Lemma round_half_even_near (a d : Z) :
  0 <= a -> 0 < d -> 2 * Z.abs (App.round_half_even a d * d - a) <= d.
Proof.
  intros Ha Hd. unfold App.round_half_even.
  pose proof (Z.div_mod a d ltac:(lia)) as E.
  pose proof (Z.mod_pos_bound a d Hd) as B.
  set (q := a / d) in *. set (r := a mod d) in *.
  destruct (Z.ltb_spec (2 * r) d); [|destruct (Z.ltb_spec d (2 * r));
    [|destruct (Z.even q)]]; nia.
Qed.

(** A tie goes to the even integer. *)
Lemma round_half_even_tie (a d : Z) :
  0 <= a -> 0 < d ->
  2 * Z.abs (App.round_half_even a d * d - a) = d ->
  Z.even (App.round_half_even a d) = true.
Proof.
  intros Ha Hd. unfold App.round_half_even.
  pose proof (Z.div_mod a d ltac:(lia)) as E.
  pose proof (Z.mod_pos_bound a d Hd) as B.
  set (q := a / d) in *. set (r := a mod d) in *.
  destruct (Z.ltb_spec (2 * r) d); [nia|].
  destruct (Z.ltb_spec d (2 * r)); [nia|].
  intros _. destruct (Z.even q) eqn:Eq; [exact Eq|].
  rewrite Z.add_1_r, Z.even_succ, <- Z.negb_even. now rewrite Eq.
Qed.

Lemma round_half_even_nonneg (a d : Z) :
  0 <= a -> 0 < d -> 0 <= App.round_half_even a d.
Proof.
  intros Ha Hd. pose proof (round_half_even_near a d Ha Hd). nia.
Qed.

Lemma numerator_nonneg (m : positive) (e : Z) : 0 <= Real.numerator m e.
Proof.
  unfold Real.numerator. destruct (Z.leb_spec 0 e); [|lia].
  pose proof (Z.pow_pos_nonneg 2 e). nia.
Qed.

Lemma denominator_pos (e : Z) : 0 < Real.denominator e.
Proof.
  unfold Real.denominator. destruct (Z.leb_spec 0 e); [lia|].
  apply Z.pow_pos_nonneg; lia.
Qed.

(** C9.  A question whose lower-casing contains 'how many patient' is
    answered by the first branch, whatever keywords of later branches it
    contains as well: the dispatcher gives what it gives on the bare
    keyword, which is the number of rows of the patients table. *)
Theorem how_many_patient_shadows (to_string : App.frame -> string)
    (s : store App.database) (query : string) :
  contains "how many patient" (lower query) = true ->
  App.ai_query to_string s query
  = App.ai_query to_string s "how many patient"
  /\ forall db t,
       s = Healthy db -> App.patients db = Some t ->
       App.ai_query to_string s query
       = Ok ("Total Patients: " ++ str_int (Z.of_nat (List.length (rows t)))).
Proof.
  intros H. split.
  - unfold App.ai_query. destruct (connect App.empty_database s) as [conn|e];
      cbn [bind]; [|reflexivity].
    rewrite (try_how_many to_string conn _ H).
    now rewrite (try_how_many to_string conn (lower "how many patient")).
  - intros db t -> Hp. unfold App.ai_query. cbn [connect bind].
    rewrite (try_how_many to_string _ _ H).
    unfold App.read_sql, App.count_patients. cbn [read_file bind].
    rewrite Hp. reflexivity.
Qed.

Lemma how_many_patient_shadows_witness :
  App.ai_query no_rendering seeded
    "How many patients did the top doctor of Cardiology see in Emergency, at which average fee?"
  = Ok "Total Patients: 5".
Proof.
  refine (let H := how_many_patient_shadows no_rendering seeded
            "How many patients did the top doctor of Cardiology see in Emergency, at which average fee?"
            eq_refl in _).
  destruct H as [_ H].
  eapply eq_trans; [eapply H; vm_compute; reflexivity|].
  reflexivity.
Defined.

(** C7.  Once the connection is open the dispatcher always returns text:
    an exception raised in the body of its [try], by the selected query or
    by the formatting of its result, comes back as "Error: " followed by
    the text of the exception. *)
Theorem ai_query_catches (to_string : App.frame -> string)
    (s : store App.database) (conn : connection App.database)
    (query : string) :
  connect App.empty_database s = Ok conn ->
  (exists text, App.ai_query to_string s query = Ok text)
  /\ forall e,
       App.ai_query_try to_string conn (lower query) = Raise e ->
       App.ai_query to_string s query = Ok ("Error: " ++ str e).
Proof.
  intros Hc. unfold App.ai_query. rewrite Hc. cbn [bind]. split.
  - destruct (App.ai_query_try to_string conn (lower query)); eexists;
      reflexivity.
  - now intros e ->.
Qed.
Definition password_committed (u : User) (hash : string) : User :=
  {| email := email u; password := hash;
     resetPasswordCode := resetPasswordCode u;
     resetPasswordToken := None;
     resetPasswordCodeGuessCount := resetPasswordCodeGuessCount u |}.

(** The world with collection [us], after [reads] more clock reads and
    [draws] more random draws. *)
Definition advance (reads draws : nat) (us : list User) (w : World) : World :=
  {| users := us; clock := clock w;
     clock_reads := (reads + clock_reads w)%nat;
     rng := rng w; rng_draws := (rng_draws w + draws)%nat |}.

(** At most one of the pending code and the pending token is present. *)
Definition at_most_one_pending (u : User) : Prop :=
  ¬ (is_Some (resetPasswordCode u) ∧ is_Some (resetPasswordToken u)).

Global Instance at_most_one_pending_dec u : Decision (at_most_one_pending u).
Proof. unfold at_most_one_pending. apply _. Defined.

(** The guess counts of the collection, record by record. *)
Definition guess_counts (w : World) : list Z :=
  resetPasswordCodeGuessCount <$> users w.

(** The user found for [e] has a pending code and has used up its
    guesses. *)
Definition locked_out `{!Utils} (e : string) (w : World) : Prop :=
  ∃ i u, find_user e (users w) = Some (i, u)
         ∧ is_Some (resetPasswordCode u)
         ∧ RESET_PASSWORD_MAX_GUESS_COUNT ≤ resetPasswordCodeGuessCount u.

(** How one call can rewrite the stored record of the user it finds: a
    request issues a code, a verification below the guess limit counts a
    wrong guess or issues a token, a commit sets the password. *)
Inductive stored_step `{!Utils} : Call → User → User → Prop :=
  | step_code_issued e u hash at_ :
      email u = e →
      stored_step (requestResetCode e) u (code_issued u hash at_)
  | step_guess_counted e c u :
      email u = e → is_Some (resetPasswordCode u) →
      resetPasswordCodeGuessCount u < RESET_PASSWORD_MAX_GUESS_COUNT →
      stored_step (verifyResetCode e c) u (guess_counted u)
  | step_token_issued e c u tok at_ :
      email u = e → is_Some (resetPasswordCode u) →
      resetPasswordCodeGuessCount u < RESET_PASSWORD_MAX_GUESS_COUNT →
      stored_step (verifyResetCode e c) u (token_issued u tok at_)
  | step_password_committed e t p u hash :
      email u = e →
      stored_step (commitNewPassword e t p) u (password_committed u hash).

(** The token verifier as the design describes it, to compare the commit
    with: invalid input if the token is absent; not found if the user is
    absent or has no pending token; expired if now minus the token's
    requestedAt exceeds the token TTL; mismatch if the token is not the
    stored one.  It takes the record found for the
    email and gives the failure, or [None] when the token is accepted. *)
Inductive TokenFailure :=
  | TokenInput_absent
  | TokenRequest_absent
  | TokenTTL_exceeded
  | TokenValue_differs.

Definition TokenVerifier (tokenTTL now : Z)
    (found : option User) (token_ : option string) : option TokenFailure :=
  match token_ with
  | None => Some TokenInput_absent
  | Some t =>
      match found with
      | None => Some TokenRequest_absent
      | Some u =>
          match resetPasswordToken u with
          | None => Some TokenRequest_absent
          | Some rt =>
              if bool_decide (tokenTTL < now - token_requestedAt rt)
              then Some TokenTTL_exceeded
              else if bool_decide (t ≠ token rt) then Some TokenValue_differs
              else None
          end
      end
  end.

(** The error [findByEmailAndResetPassword] throws for each of them. *)
Definition commit_error (e : string) (f : TokenFailure) : Error :=
  match f with
  | TokenInput_absent => InvalidInput
  | TokenRequest_absent => TokenNotFound e
  | TokenTTL_exceeded => TokenExpired
  | TokenValue_differs => TokenMismatch
  end.

(** ** A concrete configuration

    Eight digit codes, three guesses, five minutes for a code and for a
    token, thirty random digits in a token; transparent stand-ins for the
    hash functions; a clock that starts at 1000000 ms and advances one
    millisecond per read unless said otherwise. *)
Module Demo.

Definition utils : Utils :=
  {| RESET_PASSWORD_CODE_LENGTH := 8;
     RESET_PASSWORD_MAX_GUESS_COUNT := 3;
     RESET_PASSWORD_CODE_TIME_PERIOD_LENGTH := 300000;
     RESET_PASSWORD_TOKEN_TIME_PERIOD_LENGTH := 300000;
     RESET_PASSWORD_TOKEN_RANDOM_NUM_LENGTH := 30 |}.
(** The answer of an extractor whose only group is a [[\w\s]+] run. *)
Lemma word_field_answer : forall pattern error_text country v,
  groups pattern = [(1, RPlus CWordSpace)] -> mandatory 1 pattern = true ->
  snd (extract wikipedia_search page_html html_parser pattern error_text 1 country) = Ok v ->
  exists s t pre post, v = PyStr s /\ s <> [] /\
    (forall x, In x s -> is_word x || is_space x = true) /\
    snd (cleaned_infobox wikipedia_search page_html html_parser country) = Ok t /\
    t = pre ++ s ++ post.
Proof.
  intros pattern error_text country v Hg Hm H.
  destruct (extract_ok _ _ _ _ _ H) as [t [mt [Ht [Hs ->]]]].
  destruct (search_group_str _ _ _ 1 Hs Hm) as [s Hv].
  destruct (word_group _ _ _ _ Hg Hs Hv) as [Hne [Hc [pre [post Ht']]]].
  exists s, t, pre, post; auto.
Qed.

(** The answer of an extractor whose only group is a fixed sequence of
    one-character expressions. *)
Lemma fixed_field_answer : forall pattern error_text g rs country v,
  groups pattern = [(1, g)] -> flat g = Some rs -> mandatory 1 pattern = true ->
  snd (extract wikipedia_search page_html html_parser pattern error_text 1 country) = Ok v ->
  exists s t pre post, v = PyStr s /\ length s = length rs /\
    singles_ok search_flags rs s = true /\
    snd (cleaned_infobox wikipedia_search page_html html_parser country) = Ok t /\
    t = pre ++ s ++ post.
Proof.
  intros pattern error_text g rs country v Hg Hf Hm H.
  destruct (extract_ok _ _ _ _ _ H) as [t [mt [Ht [Hs ->]]]].
  destruct (search_group_str _ _ _ 1 Hs Hm) as [s Hv].
  destruct (fixed_group _ _ _ _ _ _ Hg Hf Hs Hv) as [Hl [Hok [pre [post Ht']]]].
  exists s, t, pre, post; auto.
Qed.

End Steps.

(* ================================================================= *)
(** * Claims *)

(** C1 (as amended): a template with one wildcard, [pre ++ % :: post]
    with no wildcard among the literal tokens [pre] before it, matches an
    input exactly when the input is [pre ++ w ++ post] with [w] non-empty;
    the result then holds the tokens [w] consumed by the wildcard (as one
    entry, joined by spaces), and otherwise it is [None] (a literal
    mismatch, or an input too short for the template).  The wildcard need
    not be the final token: the birth template has "born" after it. *)
Theorem match_wildcard_spec : forall pre post,
  ~ In WILDCARD pre ->
  (forall w, w <> [] ->
     match_ (pre ++ WILDCARD :: post) (pre ++ w ++ post) = Some [join_words w]) /\
  (forall src r, match_ (pre ++ WILDCARD :: post) src = Some r ->
     exists w, w <> [] /\ src = pre ++ w ++ post /\ r = [join_words w]).
Proof.
  intros pre post Hpre; split.
  - intros w Hw; apply match_wildcard_complete; assumption.
  - intros src r H; eapply match_wildcard_sound; eassumption.
Qed.

Lemma match_wildcard_spec_witness :
  ~ In WILDCARD (toks ["when"; "was"; "the"; "president"; "of"])%string /\
  match_ ((toks ["when"; "was"; "the"; "president"; "of"])%string ++ WILDCARD :: [str "born"])
         ((toks ["when"; "was"; "the"; "president"; "of"])%string ++
          [str "united"; str "states"] ++ [str "born"])
  = Some [join_words [str "united"; str "states"]].
Proof.
  assert (H : ~ In WILDCARD (toks ["when"; "was"; "the"; "president"; "of"])%string)
    by (simpl; intuition discriminate).
  split; [exact H |].
  exact (proj1 (match_wildcard_spec _ [str "born"] H) [str "united"; str "states"]
           ltac:(discriminate)).
Defined.

(** C1 fails as stated: the wildcard of the birth template is not its
    final token, and on "when was the president of france born" it
    captures "france", not all the tokens after "of". *)
Lemma match_birth_template_not_final :
  last (nth 3 pa_templates []) [] = str "born" /\
  match_ (nth 3 pa_templates [])
         (toks ["when"; "was"; "the"; "president"; "of"; "france"; "born"])%string
  = Some [str "france"].
Proof. split; reflexivity. Qed.

(** C2: [search_pa_list] runs over the six templates of [pa_list] in
    declaration order: when no template matches it returns
    [["I don't understand"]]; otherwise it runs the handler paired with
    the first template that matches, on the match result. *)
Theorem search_pa_list_dispatch : forall ws ph hp src,
  map fst (pa_list ws ph hp) = pa_templates /\
  length (pa_list ws ph hp) = 6 /\
  ((forall i T act, nth_error (pa_list ws ph hp) i = Some (T, act) -> match_ T src = None) ->
   search_pa_list ws ph hp src = ret [PyStr (str "I don't understand")]) /\
  (forall i T act mat,
     nth_error (pa_list ws ph hp) i = Some (T, act) -> match_ T src = Some mat ->
     (forall j T' act', j < i -> nth_error (pa_list ws ph hp) j = Some (T', act') ->
                        match_ T' src = None) ->
     search_pa_list ws ph hp src =
       (let* answer := act mat in
        ret (match answer with [] => [PyStr (str "No answers")] | _ :: _ => answer end))).
Proof.
  intros ws ph hp src; split; [reflexivity | split; [reflexivity | split]].
  - apply search_pa_list_with_none.
  - intros i T act mat Hi Hm Hb; exact (search_pa_list_with_first _ _ i T act mat Hi Hm Hb).
Qed.

Lemma search_pa_list_dispatch_witness :
  search_pa_list (fun _ => Ok []) (fun _ => Ok []) (fun _ => [])
    (toks ["who"; "is"; "the"; "president"; "of"; "france"])%string =
  (let* answer := president_name (fun _ => Ok []) (fun _ => Ok []) (fun _ => []) [str "france"] in
   ret (match answer with [] => [PyStr (str "No answers")] | _ :: _ => answer end)).
Proof.
  exact (proj2 (proj2 (proj2 (search_pa_list_dispatch (fun _ => Ok []) (fun _ => Ok []) (fun _ => [])
           (toks ["who"; "is"; "the"; "president"; "of"; "france"])%string)))
           0 _ _ [str "france"] eq_refl eq_refl ltac:(intros; lia)).
Defined.

(** C3: [clean_text] replaces each character outside [string.printable]
    by a space, then collapses every run of spaces to one space, then every
    run of newlines to one newline (it agrees with [clean_text_spec], which
    is written over the maximal runs of the text).  On ["a    b\n\n\nc"] with
    a non-ASCII character (U+00E9) inside the run of spaces it yields
    ["a b\nc"]; with the character appended, it becomes a single trailing
    space. *)
Theorem clean_text_refines_spec :
  (forall s, clean_text s = clean_text_spec s) /\
  clean_text (str "a" ++ [233] ++ str "    b" ++ [10; 10; 10] ++ str "c")
    = str "a b" ++ [10] ++ str "c" /\
  clean_text (str "a    b" ++ [10; 10; 10] ++ str "c" ++ [233])
    = str "a b" ++ [10] ++ str "c ".
Proof.
  split; [| split; reflexivity].
  intros s; unfold clean_text, clean_text_spec.
  rewrite !re_sub_run_spec; reflexivity.
Qed.

(** C4: the output of [clean_text] is ASCII only, and has no two
    consecutive spaces and no two consecutive newlines. *)
Theorem clean_text_invariant : forall s,
  (forall x, In x (clean_text s) -> x < 128) /\
  ~ (exists u v, clean_text s = u ++ SPACE :: SPACE :: v) /\
  ~ (exists u v, clean_text s = u ++ NEWLINE :: NEWLINE :: v).
Proof.
  intros s; split; [| split].
  - intros x H; apply printable_ascii; eapply clean_text_printable; exact H.
  - intros [u [v E]]. apply (no_rep_not_adjacent SPACE u v false).
    rewrite <- E; apply clean_text_no_rep_space.
  - intros [u [v E]]. apply (no_rep_not_adjacent NEWLINE u v false).
    rewrite <- E; apply clean_text_no_rep_newline.
Qed.

(** C10: [clean_text] is idempotent. *)
Theorem clean_text_idempotent : forall s, clean_text (clean_text s) = clean_text s.
Proof.
  intros s.
  unfold clean_text at 1.
  rewrite map_scrub_id by (apply clean_text_printable).
  unfold re_sub_run.
  rewrite (squeeze_no_rep_id SPACE (clean_text s) false (clean_text_no_rep_space s)).
  apply squeeze_no_rep_id, clean_text_no_rep_newline.
Qed.

Lemma clean_text_invariant_witness :
  ~ (exists u v, clean_text (str "a  b") = u ++ SPACE :: SPACE :: v).
Proof. exact (proj1 (proj2 (clean_text_invariant (str "a  b")))). Defined.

····················

> PROBLEM DETAILS:
Reproduce, word for word and in full, only the lines above that start at the line with "exists w, w" and run through the line with "Some mat ->", both ends included.

> RESPONSE:
     exists w, w <> [] /\ src = pre ++ w ++ post /\ r = [join_words w]).
Proof.
  intros pre post Hpre; split.
  - intros w Hw; apply match_wildcard_complete; assumption.
  - intros src r H; eapply match_wildcard_sound; eassumption.
Qed.

Lemma match_wildcard_spec_witness :
  ~ In WILDCARD (toks ["when"; "was"; "the"; "president"; "of"])%string /\
  match_ ((toks ["when"; "was"; "the"; "president"; "of"])%string ++ WILDCARD :: [str "born"])
         ((toks ["when"; "was"; "the"; "president"; "of"])%string ++
          [str "united"; str "states"] ++ [str "born"])
  = Some [join_words [str "united"; str "states"]].
Proof.
  assert (H : ~ In WILDCARD (toks ["when"; "was"; "the"; "president"; "of"])%string)
    by (simpl; intuition discriminate).
  split; [exact H |].
  exact (proj1 (match_wildcard_spec _ [str "born"] H) [str "united"; str "states"]
           ltac:(discriminate)).
Defined.

(** C1 fails as stated: the wildcard of the birth template is not its
    final token, and on "when was the president of france born" it
    captures "france", not all the tokens after "of". *)
Lemma match_birth_template_not_final :
  last (nth 3 pa_templates []) [] = str "born" /\
  match_ (nth 3 pa_templates [])
         (toks ["when"; "was"; "the"; "president"; "of"; "france"; "born"])%string
  = Some [str "france"].
Proof. split; reflexivity. Qed.

(** C2: [search_pa_list] runs over the six templates of [pa_list] in
    declaration order: when no template matches it returns
    [["I don't understand"]]; otherwise it runs the handler paired with
    the first template that matches, on the match result. *)
Theorem search_pa_list_dispatch : forall ws ph hp src,
  map fst (pa_list ws ph hp) = pa_templates /\
  length (pa_list ws ph hp) = 6 /\
  ((forall i T act, nth_error (pa_list ws ph hp) i = Some (T, act) -> match_ T src = None) ->
   search_pa_list ws ph hp src = ret [PyStr (str "I don't understand")]) /\
  (forall i T act mat,
     nth_error (pa_list ws ph hp) i = Some (T, act) -> match_ T src = Some mat ->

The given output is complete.